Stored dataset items
[Start of section]
(* ===== verification/System.v ===== *)
(** * The running system: operations, goroutines and the mutex

    registrator.go starts goroutines that call the bridge: on Docker events, on
    the tickers for refreshing and pruning, and on sync messages; the bridge
    starts more of them itself. A step runs one of them as a whole (Concurrency.v
    lets them interleave). One that finds the mutex held waits, and one that panics
    or exits ends the process. *)
From Stdlib Require Import Relations.
From stdpp Require Import relations.
From S2P Require Import Prelude GoStrings Types Metadata ServiceId NewService Fixtures.
From S2P Require Import Bridge BridgeLemmas BridgeInv BridgeProps ServiceSync SyncLemmas.

(** A call of the bridge, with Docker as it answers during the call. *)
Inductive operation :=
| OpAdd (docker : DockerClient.t) (id : string) (quiet : bool) (newIP : string)
| OpRemove (id : string)
| OpRemoveOnExit (docker : DockerClient.t) (id : string)
| OpRefresh
| OpPrune
| OpSync (docker : DockerClient.t) (message : SyncMessage.t).

(** The call a [go] statement of the bridge makes. *)
Definition goroutine_op (docker : DockerClient.t) (g : goroutine) : operation :=
  match g with
  | GoAdd id quiet newIP => OpAdd docker id quiet newIP
  | GoRemoveOnExit id => OpRemoveOnExit docker id
  end.

Section system.
Context {R : Type} `{RA : RegistryAdapter R} `{O : MapOrder} (host : Host.t).
Implicit Types (b : Bridge.t R) (id : string) (op : operation).

Definition run_operation (op : operation) : GoM (Bridge.t R) unit :=
  match op with
  | OpAdd docker id quiet newIP => add host docker id quiet newIP
  | OpRemove id => Remove id
  | OpRemoveOnExit docker id => RemoveOnExit docker id
  | OpRefresh => bridge_Refresh
  | OpPrune => PruneDeadContainers
  | OpSync docker message => handle_sync host docker message
  end.

Definition set_spawned (gs : list goroutine) (b : Bridge.t R) : Bridge.t R :=
  Bridge.mk (Bridge.locked b) (Bridge.registry b) (Bridge.services b)
    (Bridge.deadContainers b) (Bridge.config b) (Bridge.calls b) gs.

(** The process goes on: the call has returned, or waits for the mutex. *)
Definition survives (o : outcome unit) : Prop := o = Ok () ∨ o = Blocked.

Inductive step : relation (Bridge.t R) :=
| step_call op b o b' :
    run_operation op b = (o, b') → survives o → step b b'
| step_goroutine docker gs1 g gs2 b o b' :
    Bridge.spawned b = gs1 ++ g :: gs2 →
    run_operation (goroutine_op docker g) (set_spawned (gs1 ++ gs2) b) = (o, b') →
    survives o → step b b'.

Definition reachable (r : R) (config : Config.t) (b : Bridge.t R) : Prop :=
  rtc step (Bridge.init r config) b.

(** ** The invariant holds in every reachable state *)
Context `{RR : !RegistryReturns R}.

Lemma serviceSync_ends docker message b : bridge_inv b →
  bridge_inv (serviceSync host docker message b).2 ∧
  Bridge.locked (serviceSync host docker message b).2 = Bridge.locked b.
Proof.
  intros Hinv. unfold serviceSync.
  destruct (DockerClient.ListContainers docker NoFilters) as [containers|e];
    [|by destruct (SyncMessage.Quiet message)].
  destruct (sync_containers_run (SyncMessage.Quiet message) (SyncMessage.IP message) containers b)
    as (b1 & Hs & Hr & _).
  rewrite (GoM_bind_Ok _ _ _ _ _ Hs). erewrite GoM_bind_Ok by reflexivity.
  pose proof (resynced_owned _ _ _ Hr Hinv) as Hinv1. pose proof Hr as (Hl & _).
  destruct (Config.Cleanup (Bridge.config b1)); [|done]. rewrite <- Hl.
  destruct (DockerClient.ListContainers docker StatusFilters) as [running|e] eqn:Hrunning.
  - destruct (cleanup_run host docker running b1 Hinv1 Hrunning)
      as (r & ext & err & errs & _ & _ & Hrun). rewrite Hrun. done.
  - unfold cleanup. by rewrite Hrunning.
Qed.

Lemma handle_sync_inv docker message b :
  bridge_inv b → bridge_inv (handle_sync host docker message b).2.
Proof.
  intros Hinv. unfold handle_sync, Lock. unfold mbind, GoM_bind.
  destruct (Bridge.locked b); [done|].
  destruct (serviceSync_ends docker message (Bridge.set_locked true b)) as [Hinv' _]; [done|].
  destruct (serviceSync host docker message _) as [[] b']; simpl in *; try done.
  unfold Unlock. by destruct (Bridge.locked b').
Qed.

Lemma run_operation_inv op b : bridge_inv b → bridge_inv (run_operation op b).2.
Proof.
  intros Hinv. destruct op; simpl.
  - by apply add_keeps_inv.
  - by apply remove_keeps_inv.
  - by apply RemoveOnExit_keeps_inv.
  - apply keeps_Refresh; [apply bridge_inv_tables|done].
  - by apply PruneDeadContainers_keeps_inv.
  - by apply handle_sync_inv.
Qed.

Lemma step_inv b b' : step b b' → bridge_inv b → bridge_inv b'.
Proof.
  destruct 1 as [op b o b' Hrun _|docker gs1 g gs2 b o b' _ Hrun _]; intros Hinv.
  - pose proof (run_operation_inv op b Hinv) as H. by rewrite Hrun in H.
  - pose proof (run_operation_inv (goroutine_op docker g) (set_spawned (gs1 ++ gs2) b) Hinv) as H.
    by rewrite Hrun in H.
Qed.

(** Whatever goroutines run, one at a time and in whatever order, every tracked container
    has exactly one service, made for it, and so has every dead container; and where the
    configured times are not negative, its remaining TTL is positive and at most the
    configured one. *)
Theorem reachable_inv r config b :
  reachable r config b → bridge_inv b.
Proof.
  unfold reachable. intros Hreach.
  assert (bridge_inv (Bridge.init r config)) as Hinit by apply bridge_inv_init.
  induction Hreach as [|b1 b2 b3 Hstep _ IH]; [done|]. by eapply IH, step_inv.
Qed.

(** ** The mutex *)
Lemma locked_blocks op b : Bridge.locked b = true →
  (run_operation op b).2 = b ∧ is_Ok (run_operation op b).1 = false.
Proof.
  intros Hl. destruct op as [docker id quiet newIP|id|docker id| | |docker message]; simpl.
  - unfold add, deleteDeadContainer, mbind, GoM_bind. by rewrite with_lock_blocked.
  - unfold Remove, remove. by rewrite with_lock_blocked.
  - assert (∃ o, shouldRemove docker id b = (o, b)) as [o Ho].
    { unfold shouldRemove. erewrite GoM_bind_Ok by reflexivity.
      case_decide; [by eexists|].
      destruct (DockerClient.InspectContainer docker id) as [c|[|msg]]; repeat case_match;
        try (by eexists); unfold mbind, GoM_bind; rewrite log_id_run;
        destruct (log_outcome id); by eexists. }
    unfold RemoveOnExit, mbind, GoM_bind. rewrite Ho.
    destruct o as [v| | |]; [|done..]. unfold remove. by rewrite with_lock_blocked.
  - unfold bridge_Refresh, getServicesCopy, mbind, GoM_bind. by rewrite with_lock_blocked.
  - unfold PruneDeadContainers. by rewrite with_lock_blocked.
  - unfold handle_sync, Lock, mbind, GoM_bind. by rewrite Hl.
Qed.

Definition known b id : Prop :=
  match Bridge.deadContainers b !! id with
  | Some d => DeadContainer.Services d ≠ []
  | None => services_of b id ≠ []
  end.

Lemma add_known_run docker id quiet newIP b : Bridge.locked b = false → known b id →
  ∃ b', add host docker id quiet newIP b = (log_outcome id, b') ∧ Bridge.locked b' = true.
Proof.
  intros Hb Hk. unfold add. erewrite GoM_bind_Ok by (by apply deleteDeadContainer_run).
  set (b1 := match Bridge.deadContainers b !! id with Some _ => _ | None => _ end).
  assert (Bridge.locked b1 = false ∧ services_of b1 id ≠ []) as [Hl1 Hs1].
  { subst b1. unfold known in Hk. destruct (Bridge.deadContainers b !! id); [|done].
    split; [done|]. unfold services_of. simpl. by rewrite lookup_insert_eq. }
  rewrite (GoM_bind_Ok Lock _ b1 () (Bridge.set_locked true b1)) by (unfold Lock; by rewrite Hl1).
  erewrite GoM_bind_Ok by reflexivity. rewrite decide_True by done. rewrite log_id_run. by eexists.
Qed.

(** *** What leaves the mutex free *)
Definition free b : Prop := Bridge.locked b = false.

Lemma keeps_free_with_lock {A} (m : GoM (Bridge.t R) A) : keeps free (with_lock m) (λ _, True).
Proof.
  intros b Hb. split; [|done]. rewrite with_lock_run by done.
  by destruct (m (Bridge.set_locked true b)).
Qed.

Lemma keeps_free_registry_call {A} (op : GoM R A) note :
  keeps free (registry_call op note) (λ _, True).
Proof.
  intros b Hb. split; [|done]. unfold registry_call.
  by destruct (op (Bridge.registry b)) as [[] r].
Qed.

Lemma keeps_free_log_id id : keeps free (log_id id) (λ _, True).
Proof. intros b Hb. by rewrite log_id_run. Qed.

Lemma register_ports_free docker quiet isGroup container ports :
  keeps free (register_ports host docker quiet isGroup container ports) (λ _, True).
Proof.
  revert container. induction ports as [|[k port] ports IH]; intros container;
    [by apply keeps_ret|].
  eapply keeps_bind; [apply keeps_get|]. intros b0 _.
  apply keeps_bind with (λ _, True); [by apply keeps_lift|]. intros [c' o] _.
  apply keeps_bind with (λ _, True); [|intros; apply IH].
  destruct o as [s|]; [|destruct quiet; [by apply keeps_ret|apply keeps_free_log_id]].
  apply keeps_bind with (λ _, True); [apply keeps_free_registry_call|].
  intros [e|] _; [by apply keeps_ret|apply keeps_free_with_lock].
Qed.

Lemma add_inspected_free docker container quiet newIP :
  keeps free (add_inspected host docker container quiet newIP) (λ _, True).
Proof.
  unfold add_inspected. case_decide; [apply keeps_free_log_id|].
  eapply keeps_bind; [apply keeps_get|]. intros b0 _.
  apply keeps_bind with (λ _, True); [by apply keeps_lift|]. intros ports _.
  apply register_ports_free.
Qed.

Lemma add_unknown_free docker id quiet newIP b : free b → ¬ known b id →
  free (add host docker id quiet newIP b).2.
Proof.
  intros Hb Hk. unfold add. erewrite GoM_bind_Ok by (by apply deleteDeadContainer_run).
  set (b1 := match Bridge.deadContainers b !! id with Some _ => _ | None => _ end).
  assert (free b1 ∧ services_of b1 id = []) as [Hl1 Hs1].
  { subst b1. unfold known in Hk. destruct (Bridge.deadContainers b !! id) as [d|].
    - split; [done|]. unfold services_of. simpl. rewrite lookup_insert_eq. simpl.
      by destruct (DeadContainer.Services d); [|destruct Hk].
    - split; [done|]. by destruct (services_of b id); [|destruct Hk]. }
  rewrite (GoM_bind_Ok Lock _ b1 () (Bridge.set_locked true b1)) by (unfold Lock; by rewrite Hl1).
  erewrite GoM_bind_Ok by reflexivity.
  change (services_of (Bridge.set_locked true b1) id) with (services_of b1 id).
  rewrite decide_False by auto.
  rewrite (GoM_bind_Ok Unlock _ _ () (Bridge.set_locked false b1)) by done.
  destruct (DockerClient.InspectContainer docker id); [|by rewrite log_id_run].
  by apply add_inspected_free.
Qed.

Lemma Refresh_free : keeps free bridge_Refresh (λ _, True).
Proof.
  eapply keeps_bind; [apply keeps_free_with_lock|]. intros copy _.
  apply keeps_for_each. intros kv _. apply keeps_for_each. intros s _.
  eapply keeps_bind; [apply keeps_free_registry_call|]. intros [] _; [by apply keeps_ret|].
  apply keeps_free_log_id.
Qed.

Lemma RemoveOnExit_free docker id : keeps free (RemoveOnExit docker id) (λ _, True).
Proof.
  eapply keeps_bind; [|intros; apply keeps_free_with_lock].
  unfold shouldRemove. eapply keeps_bind; [apply keeps_get|]. intros b _.
  case_decide; [by apply (keeps_ret _ _ (λ _, True))|].
  destruct (DockerClient.InspectContainer docker id) as [c|[]];
    repeat case_match; try (by apply (keeps_ret _ _ (λ _, True)));
    (eapply keeps_bind; [apply keeps_free_log_id|]; intros; by apply keeps_ret).
Qed.

Definition adds_known b op : Prop :=
  match op with OpAdd _ id _ _ => known b id | _ => False end.

(** C8: a call of the bridge that returns leaves the mutex held if and only if it
    is an [add] of a container that is tracked, or dead and not yet expired. *)
Theorem mutex_leak_iff op b b' : Bridge.locked b = false →
  run_operation op b = (Ok (), b') → Bridge.locked b' = true ↔ adds_known b op.
Proof.
  intros Hb Hrun.
  assert (free (run_operation op b).2 → ¬ adds_known b op →
          Bridge.locked b' = true ↔ adds_known b op) as Hfree.
  { rewrite Hrun. unfold free. simpl. intros ->. naive_solver. }
  destruct op as [docker id quiet newIP|id|docker id| | |docker message]; simpl in *.
  - assert (Decision (known b id)) as [Hk|Hk] by (unfold known; destruct (_ !! _); apply _).
    + destruct (add_known_run docker id quiet newIP b Hb Hk) as (b1 & Hrun1 & Hl).
      rewrite Hrun in Hrun1. injection Hrun1 as _ <-. naive_solver.
    + apply Hfree; [|done]. by apply add_unknown_free.
  - apply Hfree; [by apply keeps_free_with_lock|auto].
  - apply Hfree; [by apply RemoveOnExit_free|auto].
  - apply Hfree; [by apply Refresh_free|auto].
  - apply Hfree; [by apply keeps_free_with_lock|auto].
  - split; [|done]. revert Hrun. unfold handle_sync, Lock, mbind, GoM_bind. rewrite Hb.
    destruct (serviceSync host docker message _) as [[] b1]; try done. unfold Unlock.
    destruct (Bridge.locked b1); [|done]. by intros [= <-].
Qed.

(** Two states that differ in the goroutines still to run at most. *)
Definition same_but_spawned b b' : Prop := b' = set_spawned (Bridge.spawned b') b.

(** Once the mutex is leaked, the bridge is dead: whatever is called from
    then on, no call returns and neither the tables nor the registry change. *)
Theorem leaked_mutex_is_forever b b' op : Bridge.locked b = true → rtc step b b' →
  Bridge.locked b' = true ∧ same_but_spawned b b' ∧ is_Ok (run_operation op b').1 = false.
Proof.
  intros Hl Hsteps. cut (Bridge.locked b' = true ∧ same_but_spawned b b').
  { intros [Hl' Hs]. split; [done|]. split; [done|]. by apply locked_blocks. }
  induction Hsteps as [b|b b1 b2 Hstep _ IH]; [by destruct b|].
  assert (Bridge.locked b1 = true ∧ same_but_spawned b b1) as [Hl1 Hs1].
  { destruct Hstep as [op' b o b1 Hrun _|docker gs1 g gs2 b o b1 _ Hrun _].
    - destruct (locked_blocks op' b Hl) as [Hb _]. rewrite Hrun in Hb. simpl in Hb. subst.
      by destruct b.
    - destruct (locked_blocks (goroutine_op docker g) (set_spawned (gs1 ++ gs2) b) Hl) as [Hb _].
      rewrite Hrun in Hb. simpl in Hb. by subst. }
  destruct (IH Hl1) as [Hl2 Hs2]. split; [done|]. unfold same_but_spawned in *.
  rewrite Hs2, Hs1. done.
Qed.
End system.

(** * Concrete runs *)
Module SystemRuns.
(** A Docker start event for the container with two ports. *)
Definition start : operation := OpAdd Fixtures.docker Fixtures.web_id false "".

Lemma start_runs :
  @run_operation _ _ ascending Fixtures.host start Runs.fresh = (Ok (), Runs.added).
Proof. vm_compute. reflexivity. Qed.

(** The event again: the bridge with the mutex leaked. *)
Definition stuck : Bridge.t Memory.t := Bridge.set_locked true Runs.added.

Lemma start_again_runs :
  @run_operation _ _ ascending Fixtures.host start Runs.added = (Ok (), stuck).
Proof. vm_compute. reflexivity. Qed.
End SystemRuns.

Lemma reachable_inv_witness :
  @reachable _ _ ascending Fixtures.host Memory.empty Fixtures.config Runs.added ∧
  bridge_inv Runs.added.
Proof.
  assert (@reachable _ _ ascending Fixtures.host Memory.empty Fixtures.config Runs.added) as Hr.
  { eapply rtc_l; [|apply rtc_refl]. eapply step_call; [exact SystemRuns.start_runs|by left]. }
  split; [exact Hr|].
  apply (@reachable_inv _ _ ascending Fixtures.host _ Memory.empty Fixtures.config). exact Hr.
Defined.

Lemma mutex_leak_iff_witness :
  Bridge.locked SystemRuns.stuck = true ↔ adds_known Runs.added SystemRuns.start.
Proof.
  apply (@mutex_leak_iff _ _ ascending Fixtures.host SystemRuns.start Runs.added SystemRuns.stuck);
    [vm_compute; reflexivity|exact SystemRuns.start_again_runs].
Defined.

Lemma leaked_mutex_is_forever_witness :
  is_Ok (@run_operation _ _ ascending Fixtures.host OpPrune SystemRuns.stuck).1 = false.
Proof.
  apply (@leaked_mutex_is_forever _ _ ascending Fixtures.host SystemRuns.stuck SystemRuns.stuck OpPrune);
    [reflexivity|apply rtc_refl].
Defined.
[End of section]
Exercise prompt —
Return all lines above that mention the word "process".

Output of the task —
    or exits ends the process. *)
(** The process goes on: the call has returned, or waits for the mutex. *)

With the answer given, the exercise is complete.